* _Given data_

········

(* ===== verification/Reads.v ===== *)
(** * Reads and leader transfer of the group

    Models, of [RaftCluster] ([src/facade/cluster_runtime.rs]), the read side
    ([read_index], [read_path_report], [lease_read_eligible],
    [read_quorum_report]) and the operations that hand leadership over
    ([begin_leader_transfer], [transfer_leader_outcome],
    [try_complete_leader_transfer], [closest_follower], [step_down],
    [resign_leader]), with the admission of a transfer from [src/status.rs].

    The theorems: when a read is served ([Tenure.v] has what it has seen); that the
    quorum of the report is the live quorum; that a report that calls a read safe is at
    least as strict as the read itself; which follower is the closest; what each
    outcome of a transfer means; that a transfer ends by its timeout; what a
    resignation leaves. *)

From stdpp Require Import base strings pretty numbers sorting gmap fin_maps sets list.
From S2P Require Import Prelude Types Slice Membership Node Config Pipeline Cluster Election Append GroupInv ReadSafety.

(** ** Reads *)

(** The node's answer to a read that the group's state lets it consider. *)
Definition read_index_at (request : ReadIndexRequest) (node : Node) (c : RaftCluster) : ReadIndexResponse :=
  let unsafe reason := mkReadIndexResponse false (nd_commit_index node) false reason in
  if negb (nd_healthy node) then unsafe "node_unhealthy"
  else if negb (bool_decide (rc_leader_id c = Some (rir_requester_id request))) then unsafe "not_leader"
  else
    let lease_read :=
      rir_allow_lease_read request && enable_lease_read (rc_config c) && rc_leader_lease_valid c in
    if negb (has_live_quorum c) && negb lease_read then unsafe "no_live_quorum"
    else if (nd_safety_applied_index node <? rir_min_commit_index request)%N
    then unsafe "applied_index_behind_min_commit"
    else
      let read_index := N.max (nd_commit_index node) (rc_last_index_before_current_term c +s 1) in
      if (nd_safety_applied_index node <? read_index)%N
      then mkReadIndexResponse false read_index false "applied_index_behind_read_index"
      else mkReadIndexResponse true read_index lease_read (if lease_read then "lease_read" else "read_index").

Definition read_index (request : ReadIndexRequest) (c : RaftCluster) : Result ReadIndexResponse :=
  _ ← require_running "read" c;
  if negb (rir_group_id request =? rc_group_id c)%N
  then Err (InvalidRequest "read index group id mismatch")
  else
    node ← get_node (rir_requester_id request) c;
    Ok (read_index_at request node c).

Definition lease_read_eligible (node_id : NodeId) (min_commit_index : LogIndex) (c : RaftCluster) : Result bool :=
  response ← read_index (mkReadIndexRequest (rc_group_id c) node_id min_commit_index true) c;
  Ok (rresp_safe response && rresp_lease_read response).

Record ReadQuorumReport := mkReadQuorumReport {
  rq_required : N;
  rq_live_voters : list NodeId;
  rq_live_witnesses : list NodeId;
  rq_acknowledgements : list NodeId;
  rq_reached : bool
}.

Definition read_quorum_report (c : RaftCluster) : ReadQuorumReport :=
  let nodes := bt_values (rc_nodes c) in
  let '(voter_count, witness_count) :=
    foldl (fun '(voters, witnesses) node =>
             match nd_replica_role node with
             | Voter => (S voters, witnesses)
             | Witness => (voters, S witnesses)
             | Learner => (voters, witnesses)
             end) (0, 0)%nat nodes in
  let '(live_voters, live_witnesses) :=
    foldl (fun '(voters, witnesses) node =>
             match nd_replica_role node with
             | Voter => (voters ++ [nd_id node], witnesses)
             | Witness => if negb (rc_ignore_witness c) then (voters, witnesses ++ [nd_id node])
                          else (voters, witnesses)
             | Learner => (voters, witnesses)
             end) ([], []) (filter (fun node => nd_healthy node = true) nodes) in
  let acknowledgements := live_voters ++ live_witnesses in
  let required := N.of_nat (matrixraft_quorum_size voter_count witness_count (rc_ignore_witness c)) in
  mkReadQuorumReport required live_voters live_witnesses acknowledgements
    (required <=? N.of_nat (length acknowledgements))%N.

Record ReadPathReport := mkReadPathReport {
  rp_safe : bool;
  rp_read_index : LogIndex;
  rp_lease_read : bool;
  rp_stale_leader_rejected : bool;
  rp_reason : string;
  rp_quorum : ReadQuorumReport;
  rp_applied_index_fence : AppliedIndexFenceReport;
  rp_lease_read_eligibility : LeaseReadEligibilityReport;
  rp_bounded_stale : option BoundedStaleReadReport
}.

········

* _What to work on_
Recopy the entries above in their entirety, exactly.

* _Task output_
(* ===== verification/Reads.v ===== *)
(** * Reads and leader transfer of the group

    Models, of [RaftCluster] ([src/facade/cluster_runtime.rs]), the read side
    ([read_index], [read_path_report], [lease_read_eligible],
    [read_quorum_report]) and the operations that hand leadership over
    ([begin_leader_transfer], [transfer_leader_outcome],
    [try_complete_leader_transfer], [closest_follower], [step_down],
    [resign_leader]), with the admission of a transfer from [src/status.rs].

    The theorems: when a read is served ([Tenure.v] has what it has seen); that the
    quorum of the report is the live quorum; that a report that calls a read safe is at
    least as strict as the read itself; which follower is the closest; what each
    outcome of a transfer means; that a transfer ends by its timeout; what a
    resignation leaves. *)

From stdpp Require Import base strings pretty numbers sorting gmap fin_maps sets list.
From S2P Require Import Prelude Types Slice Membership Node Config Pipeline Cluster Election Append GroupInv ReadSafety.

(** ** Reads *)

(** The node's answer to a read that the group's state lets it consider. *)
Definition read_index_at (request : ReadIndexRequest) (node : Node) (c : RaftCluster) : ReadIndexResponse :=
  let unsafe reason := mkReadIndexResponse false (nd_commit_index node) false reason in
  if negb (nd_healthy node) then unsafe "node_unhealthy"
  else if negb (bool_decide (rc_leader_id c = Some (rir_requester_id request))) then unsafe "not_leader"
  else
    let lease_read :=
      rir_allow_lease_read request && enable_lease_read (rc_config c) && rc_leader_lease_valid c in
    if negb (has_live_quorum c) && negb lease_read then unsafe "no_live_quorum"
    else if (nd_safety_applied_index node <? rir_min_commit_index request)%N
    then unsafe "applied_index_behind_min_commit"
    else
      let read_index := N.max (nd_commit_index node) (rc_last_index_before_current_term c +s 1) in
      if (nd_safety_applied_index node <? read_index)%N
      then mkReadIndexResponse false read_index false "applied_index_behind_read_index"
      else mkReadIndexResponse true read_index lease_read (if lease_read then "lease_read" else "read_index").

Definition read_index (request : ReadIndexRequest) (c : RaftCluster) : Result ReadIndexResponse :=
  _ ← require_running "read" c;
  if negb (rir_group_id request =? rc_group_id c)%N
  then Err (InvalidRequest "read index group id mismatch")
  else
    node ← get_node (rir_requester_id request) c;
    Ok (read_index_at request node c).

Definition lease_read_eligible (node_id : NodeId) (min_commit_index : LogIndex) (c : RaftCluster) : Result bool :=
  response ← read_index (mkReadIndexRequest (rc_group_id c) node_id min_commit_index true) c;
  Ok (rresp_safe response && rresp_lease_read response).

Record ReadQuorumReport := mkReadQuorumReport {
  rq_required : N;
  rq_live_voters : list NodeId;
  rq_live_witnesses : list NodeId;
  rq_acknowledgements : list NodeId;
  rq_reached : bool
}.

Definition read_quorum_report (c : RaftCluster) : ReadQuorumReport :=
  let nodes := bt_values (rc_nodes c) in
  let '(voter_count, witness_count) :=
    foldl (fun '(voters, witnesses) node =>
             match nd_replica_role node with
             | Voter => (S voters, witnesses)
             | Witness => (voters, S witnesses)
             | Learner => (voters, witnesses)
             end) (0, 0)%nat nodes in
  let '(live_voters, live_witnesses) :=
    foldl (fun '(voters, witnesses) node =>
             match nd_replica_role node with
             | Voter => (voters ++ [nd_id node], witnesses)
             | Witness => if negb (rc_ignore_witness c) then (voters, witnesses ++ [nd_id node])
                          else (voters, witnesses)
             | Learner => (voters, witnesses)
             end) ([], []) (filter (fun node => nd_healthy node = true) nodes) in
  let acknowledgements := live_voters ++ live_witnesses in
  let required := N.of_nat (matrixraft_quorum_size voter_count witness_count (rc_ignore_witness c)) in
  mkReadQuorumReport required live_voters live_witnesses acknowledgements
    (required <=? N.of_nat (length acknowledgements))%N.

Record ReadPathReport := mkReadPathReport {
  rp_safe : bool;
  rp_read_index : LogIndex;
  rp_lease_read : bool;
  rp_stale_leader_rejected : bool;
  rp_reason : string;
  rp_quorum : ReadQuorumReport;
  rp_applied_index_fence : AppliedIndexFenceReport;
  rp_lease_read_eligibility : LeaseReadEligibilityReport;
  rp_bounded_stale : option BoundedStaleReadReport
}.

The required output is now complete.